February 5, 2013The Main Message
One thing that you learn as a trial lawyer is that everything you do before a jury or a judge is an opportunity to persuade. If you get through a voir dire without educating the jury about important themes in your case, you aren’t doing your job. If you go to a routine scheduling conference without a plan to outline key themes to the judge, you aren’t doing your job.
And so it is with writing legal briefs. Every brief that you write is an opportunity to advance one or more themes of your case. I don’t just mean big substantive briefs about case-changing issues; I mean all briefs. For example, a pro hac vice application in a complex tort case should—at a minimum— tell the judge that it is a complex tort case and recite your experience and expertise in precisely such cases, helping the judge to classify the case correctly in his or her mind and increasing your personal credibility. A motion to extend a deadline by two days can start with an introductory sentence describing the nature of the case in a way that advances your themes.
Judges are busy people with many other cases to handle; they simply do not know or care about your particular case the way that you do. They probably do not remember it particularly well from motion to motion. You want them to at least have immediate recognition when they look at the first page of one of your briefs (“oh, this is that case”), and better yet, immediate recognition of one of your themes (“oh, this is that case about those miners who died in the mine fire,” or “this is that case with the statute of limitations problem”).

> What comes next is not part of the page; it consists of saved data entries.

(* ===== verification/FdManager.v ===== *)
(** File descriptor contexts: [fd_manager.h] and [fd_manager.cc].

    Module [FdManager] holds the context of a descriptor and the table of all
    of them. [fstat] and [fcntl_f] are the kernel's, on a state [K]; a context
    that a caller holds and the entry of the table are the same object, so
    setters act on the table. *)
From stdpp Require Import base list numbers option.
From Stdlib Require Import ZArith Lia.
From S2P Require Import Prelude.

Module FdManager.
Local Open Scope Z_scope.

Definition O_NONBLOCK : Z := 2048.
Definition F_GETFL : Z := 3.
Definition F_SETFL : Z := 4.
Definition SO_RCVTIMEO : Z := 20.
Definition SO_SNDTIMEO : Z := 21.

Record FdCtx := mk_ctx {
  m_isInit : bool;
  m_isSocket : bool;
  m_sysNonblock : bool;
  m_userNonblock : bool;
  m_isClosed : bool;
  m_fd : Z;
  m_recvTimeout : Z;
  m_sendTimeout : Z
}.

(** The value of [(uint64_t)-1]. *)
Definition no_timeout : Z := 2 ^ 64 - 1.

Definition setUserNonblock (v : bool) (c : FdCtx) : FdCtx :=
  mk_ctx (m_isInit c) (m_isSocket c) (m_sysNonblock c) v (m_isClosed c) (m_fd c)
    (m_recvTimeout c) (m_sendTimeout c).

Definition setTimeout (type v : Z) (c : FdCtx) : FdCtx :=
  if type =? SO_RCVTIMEO
  then mk_ctx (m_isInit c) (m_isSocket c) (m_sysNonblock c) (m_userNonblock c) (m_isClosed c)
         (m_fd c) v (m_sendTimeout c)
  else mk_ctx (m_isInit c) (m_isSocket c) (m_sysNonblock c) (m_userNonblock c) (m_isClosed c)
         (m_fd c) (m_recvTimeout c) v.

Definition getTimeout (type : Z) (c : FdCtx) : Z :=
  if type =? SO_RCVTIMEO then m_recvTimeout c else m_sendTimeout c.

Section manager.
Context {K : Type}.
(** The kind of a descriptor: [None] when [fstat] fails, else whether it is a
    socket; [fcntl_f fd cmd arg] answers a value. *)
Variable fstat : Z → K → option bool.
Variable fcntl_f : Z → Z → Z → K → Z * K.

Record t := mk { kernel : K; m_fds : list (option FdCtx) }.

Definition sys {A} (call : K → A * K) : M t A := λ s,
  let (a, k) := call (kernel s) in Ok a (mk k (m_fds s)).

(** [FdCtx::init] on a context that is not initialised. *)
Definition init (c : FdCtx) : M t (FdCtx * bool) :=
  if m_isInit c then mret (c, true)
  else
    s ← get;
    let st := fstat (m_fd c) (kernel s) in
    let isInit := match st with Some _ => true | None => false end in
    let isSocket := match st with Some b => b | None => false end in
    _ ← (if isSocket then
           flags ← sys (fcntl_f (m_fd c) F_GETFL 0);
           if Z.land flags O_NONBLOCK =? 0
           then _ ← sys (fcntl_f (m_fd c) F_SETFL (Z.lor flags O_NONBLOCK)); mret tt
           else mret tt
         else mret tt);
    mret (mk_ctx isInit isSocket isSocket false false (m_fd c) no_timeout no_timeout, isInit).

Definition FdCtx_new (fd : Z) : M t FdCtx :=
  r ← init (mk_ctx false false false false false fd no_timeout no_timeout); mret r.1.

Definition new (k : K) : t := mk k (replicate 64 None).

(** [m_fds[fd]] *)
Definition index (fd : Z) : M t (option FdCtx) :=
  s ← get;
  if fd <? 0 then faultM OutOfBounds
  else match m_fds s !! Z.to_nat fd with Some o => mret o | None => faultM OutOfBounds end.

Definition get_fd (fd : Z) (auto_create : bool) : M t (option FdCtx) :=
  if fd =? -1 then mret None
  else
    s ← get;
    let size := Z.of_nat (length (m_fds s)) in
    let create : M t (option FdCtx) :=
      ctx ← FdCtx_new fd;
      s ← get;
      let l := if size <=? fd
               then resize (Z.to_nat (fd * 3 / 2)) None (m_fds s) else m_fds s in
      if fd <? 0 then faultM OutOfBounds
      else if (Z.to_nat fd <? length l)%nat
      then _ ← put (mk (kernel s) (<[Z.to_nat fd := Some ctx]> l)); mret (Some ctx)
      else faultM OutOfBounds in
    if size <=? fd then if auto_create then create else mret None
    else
      o ← index fd;
      match o with
      | Some c => mret (Some c)
      | None => if auto_create then create else mret None
      end.

Definition del (fd : Z) : M t unit :=
  s ← get;
  if Z.of_nat (length (m_fds s)) <=? fd then mret tt
  else if fd <? 0 then faultM OutOfBounds
  else put (mk (kernel s) (<[Z.to_nat fd := None]> (m_fds s))).

(** A setter called on the context of [fd]. *)
Definition update (fd : Z) (g : FdCtx → FdCtx) : M t unit :=
  modify (λ s, mk (kernel s) (alter (fmap g) (Z.to_nat fd) (m_fds s))).
End manager.
Arguments t : clear implicits.
End FdManager.
Lemma connect_outcome_witness :
  wp (connect_with_timeout toy_stat toy_fcntl toy_connect (λ k, (0, 111, k)) 3 500) (λ r s',
    r = -1 ∧ armed (k_of s') = 0%nat) toy_state.
Proof.
  assert (-1 ≤ 3) as Hfd by lia.
  pose proof (connect_outcome toy_stat toy_fcntl toy_connect (λ k, (0, 111, k)) 3 500 EINPROGRESS
    toy_state (mk_toy 2 2050 0) toy_waits Hfd eq_refl eq_refl (λ _, eq_refl)) as H.
  eapply (wp_mono _ (λ r s', armed (k_of s') = 0%nat ∧ r = -1)); [exact H|].
  intros r s' [Ha Hr]. by split.
Defined.

Lemma durations_in_milliseconds_witness :
  sleep_ms 10 = 10000 ∧ nanosleep_ms 3000000 0 toy_state = Ok (2 ^ 64 - 2 ^ 32 + 3000000000) toy_state ∧
  timeval_ms 0 999 toy_state = Ok 0 toy_state.
Proof.
  assert (0 ≤ 10 < 2 ^ 32) as H1 by lia. assert (0 ≤ 3000000 < 2 ^ 32) as H2 by lia.
  assert (0 ≤ 0 < 10 ^ 9) as H3 by lia. assert (0 ≤ 999 < 10 ^ 9) as H4 by lia.
  destruct (durations_in_milliseconds toy_state 10 0 H1 H3) as (Hs & _).
  destruct (durations_in_milliseconds toy_state 3000000 0 H2 H3) as (_ & _ & (Hn & _) & _).
  destruct (durations_in_milliseconds toy_state 10 999 H1 H4) as (_ & _ & _ & _ & Ht).
  split_and!; [by apply Hs|by rewrite Hn|apply Ht; lia].
Defined.
(* ===== verification/Thread.v ===== *)
(** Threads: [thread.h] and [thread.cc].

    One Thread object is shared by the thread that creates it and the thread it
    starts. Each side is a program whose steps are the statements of the code
    that touch shared state, and an order of steps, given as a list, interleaves
    them: the constructor with [Thread::run], then the calls the creator makes
    on the object with the callback. The object can be destroyed while the new
    thread still runs; touching it afterwards is the fault [Dangling]. The
    answers of the POSIX functions, a thread's number [tid] and its handle, are
    parameters. *)
From stdpp Require Import base list numbers option strings.
From Stdlib Require Import ZArith Lia.
From S2P Require Import Prelude CString Mutex.

Module Thread.
Local Open Scope Z_scope.

(** What the callback does: [SetName] and [GetThis()->getId()] touch the object
    through [t_thread]; everything else does not. *)
Inductive act :=
| SetName (name : list Z)
| LookAtThis
| Other.

Record Thread := mk_Thread {
  m_id : Z;
  m_threadId : Z;
  m_cb : option (list act);
  m_name : list Z;
  m_sem : Z
}.

(** Where the new thread is: before a statement of [run], within the callback,
    with what it has done and what is left, or at its end. *)
Inductive pc :=
| Entry
| CopyName
| SetId
| SetKernelName
| SwapCb
| Notify
| Call
| Calling (did left : list act)
| Exited.

(** The new thread: its thread-local variables, the name it gave itself in the kernel, and
    the local [cb]. *)
Record runner := mk_runner {
  at_pc : pc;
  t_thread : bool;
  t_thread_name : list Z;
  kernel_name : option (list Z);
  cb : option (list act)
}.

(** Where the creator is: before pthread_create, before its answer is stored,
    at [m_sem.wait()], behind the constructor. *)
Inductive ctor :=
| Creating
| Storing
| Waiting
| Returned.

(** What the creator does with the object. *)
Inductive call :=
| look
| join
| destroy.

Record sys := mk_sys {
  object : option Thread;
  thread : option runner;
  creator : ctor;
  calls : list call;
  joined : bool
}.

Definition set_object o (s : sys) := mk_sys o (thread s) (creator s) (calls s) (joined s).
Definition set_thread r (s : sys) := mk_sys (object s) r (creator s) (calls s) (joined s).
Definition set_creator c (s : sys) := mk_sys (object s) (thread s) c (calls s) (joined s).
Definition set_calls l (s : sys) := mk_sys (object s) (thread s) (creator s) l (joined s).
Definition set_joined b (s : sys) := mk_sys (object s) (thread s) (creator s) (calls s) b.

(** Access to the object. *)
Definition this : M sys Thread :=
  s ← get; match object s with Some x => mret x | None => faultM Dangling end.

Definition assign (x : Thread) : M sys unit :=
  _ ← this; modify (set_object (Some x)).

Definition set_name v (x : Thread) := mk_Thread (m_id x) (m_threadId x) (m_cb x) v (m_sem x).

Definition unknown : list Z := str "UNKNOWN".

Definition set_sem v (x : Thread) := mk_Thread (m_id x) (m_threadId x) (m_cb x) (m_name x) v.

(** The operations on a semaphore, on the one in the object. *)
Definition with_sem {A} (x : Thread) (m : M Z A) : M sys A := λ s,
  match m (m_sem x) with
  | Ok a v => Ok a (set_object (Some (set_sem v x)) s)
  | Exn e v => Exn e (set_object (Some (set_sem v x)) s)
  | Fault f => Fault f
  end.

Definition on_sem {A} (m : M Z A) : M sys A := x ← this; with_sem x m.

Section machine.
(** The kernel's number of the new thread, its handle, and the answer of
    pthread_create. *)
Context (tid handle retVal : Z).

Definition GetThreadId : Z := tid.

(** *** Thread::run *)
Definition go (r : runner) : M sys bool := _ ← modify (set_thread (Some r)); mret true.

Definition at_next p (r : runner) :=
  mk_runner p (t_thread r) (t_thread_name r) (kernel_name r) (cb r).

(** Thread::SetName. *)
Definition Thread_SetName (name : list Z) (r : runner) : M sys runner :=
  _ ← (if t_thread r then x ← this; assign (set_name name x) else mret tt);
  mret (mk_runner (at_pc r) (t_thread r) name (kernel_name r) (cb r)).

Definition perform (a : act) (r : runner) : M sys runner :=
  match a with
  | SetName name => Thread_SetName name r
  | LookAtThis => _ ← (if t_thread r then this else faultM NullDeref); mret r
  | Other => mret r
  end.

(** The next statement of the new thread; the answer is whether there was one. *)
Definition run_step : M sys bool :=
  s ← get;
  match thread s with
  | None => mret false
  | Some r =>
      match at_pc r with
      | Entry => go (mk_runner CopyName true (t_thread_name r) (kernel_name r) (cb r))
      | CopyName => x ← this; go (mk_runner SetId (t_thread r) (m_name x) (kernel_name r) (cb r))
      | SetId =>
          x ← this; _ ← assign (mk_Thread GetThreadId (m_threadId x) (m_cb x) (m_name x) (m_sem x));
          go (at_next SetKernelName r)
      | SetKernelName =>
          x ← this; go (mk_runner SwapCb (t_thread r) (t_thread_name r) (Some (take 15 (m_name x))) (cb r))
      | SwapCb =>
          x ← this; _ ← assign (mk_Thread (m_id x) (m_threadId x) (cb r) (m_name x) (m_sem x));
          go (mk_runner Notify (t_thread r) (t_thread_name r) (kernel_name r) (m_cb x))
      | Notify => _ ← on_sem Mutex.Semaphore_notify; go (at_next Call r)
      | Call => match cb r with Some l => go (at_next (Calling [] l) r) | None => faultM Terminate end
      | Calling did (a :: l) => r' ← perform a r; go (at_next (Calling (did ++ [a]) l) r')
      | Calling did [] => go (at_next Exited r)
      | Exited => mret false
      end
  end.

(** *** The creator *)

(** The constructor's initializers and its first statement. *)
Definition Thread_new (cb : option (list act)) (name : list Z) : Thread :=
  mk_Thread (-1) 0 cb (match name with [] => unknown | _ => name end) 0.

Definition ended (o : option runner) : bool :=
  match o with Some r => match at_pc r with Exited => true | _ => false end | None => false end.

(** join(). pthread_join waits for the end of the thread; joining a thread a
    second time would be undefined. *)
Definition Thread_join : M sys bool :=
  x ← this;
  if negb (m_threadId x =? 0) then
    s ← get;
    if joined s then faultM Dangling
    else if ended (thread s) then
      _ ← modify (set_joined true);
      _ ← assign (mk_Thread (m_id x) 0 (m_cb x) (m_name x) (m_sem x)); mret true
    else mret false
  else mret true.

(** The destructor. Detaching needs a thread that was not joined. *)
Definition Thread_destroy : M sys bool :=
  x ← this; s ← get;
  _ ← (if negb (m_threadId x =? 0) && joined s then faultM Dangling else mret tt);
  _ ← modify (set_object None); mret true.

Definition make_call (k : call) : M sys bool :=
  match k with
  | look => _ ← this; mret true
  | join => Thread_join
  | destroy => Thread_destroy
  end.

Definition create_step : M sys bool :=
  s ← get;
  match creator s with
  | Creating =>
      if negb (retVal =? 0) then throw logic_error
      else
        _ ← modify (set_thread (Some (mk_runner Entry false unknown None None)));
        _ ← modify (set_creator Storing); mret true
  | Storing =>
      x ← this; _ ← assign (mk_Thread (m_id x) handle (m_cb x) (m_name x) (m_sem x));
      _ ← modify (set_creator Waiting); mret true
  | Waiting =>
      b ← on_sem Mutex.Semaphore_wait;
      if b : bool then _ ← modify (set_creator Returned); mret true else mret false
  | Returned =>
      match calls s with
      | [] => mret false
      | k :: l => b ← make_call k; if b : bool then _ ← modify (set_calls l); mret true else mret false
      end
  end.

(** Who goes next: the creator or the new thread. *)
Inductive side := creates | runs.

Definition step (w : side) : M sys bool :=
  match w with creates => create_step | runs => run_step end.

Definition steps (ws : list side) : M sys unit := forM ws (λ w, _ ← step w; mret tt).
End machine.

Definition start (cb : option (list act)) (name : list Z) (l : list call) : sys :=
  mk_sys (Some (Thread_new cb name)) None Creating l false.

End Thread.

The same principle applies within a brief. Every section of a brief should advance your theme: the statement of the applicable legal standard should do so, the table of contents should do so, and absolutely the statement of facts and statement of issues should do so. (We’ll talk about all of those sections later in this blog.) Any time you find yourself cutting and pasting a section from a previous brief or skipping over a section because it is just something that the court made you put in, you are missing a powerful opportunity to argue your case.
Of course, the judge might not read those sections any more than you usually read them, perhaps because he or she is accustomed to those sections containing nothing but poorly-crafted verbiage. But do you want to count on that? Or do you want to take some extra time to create a brief which will tell anyone who reads it that this is an exceptional brief that deserves exceptional attention and regard?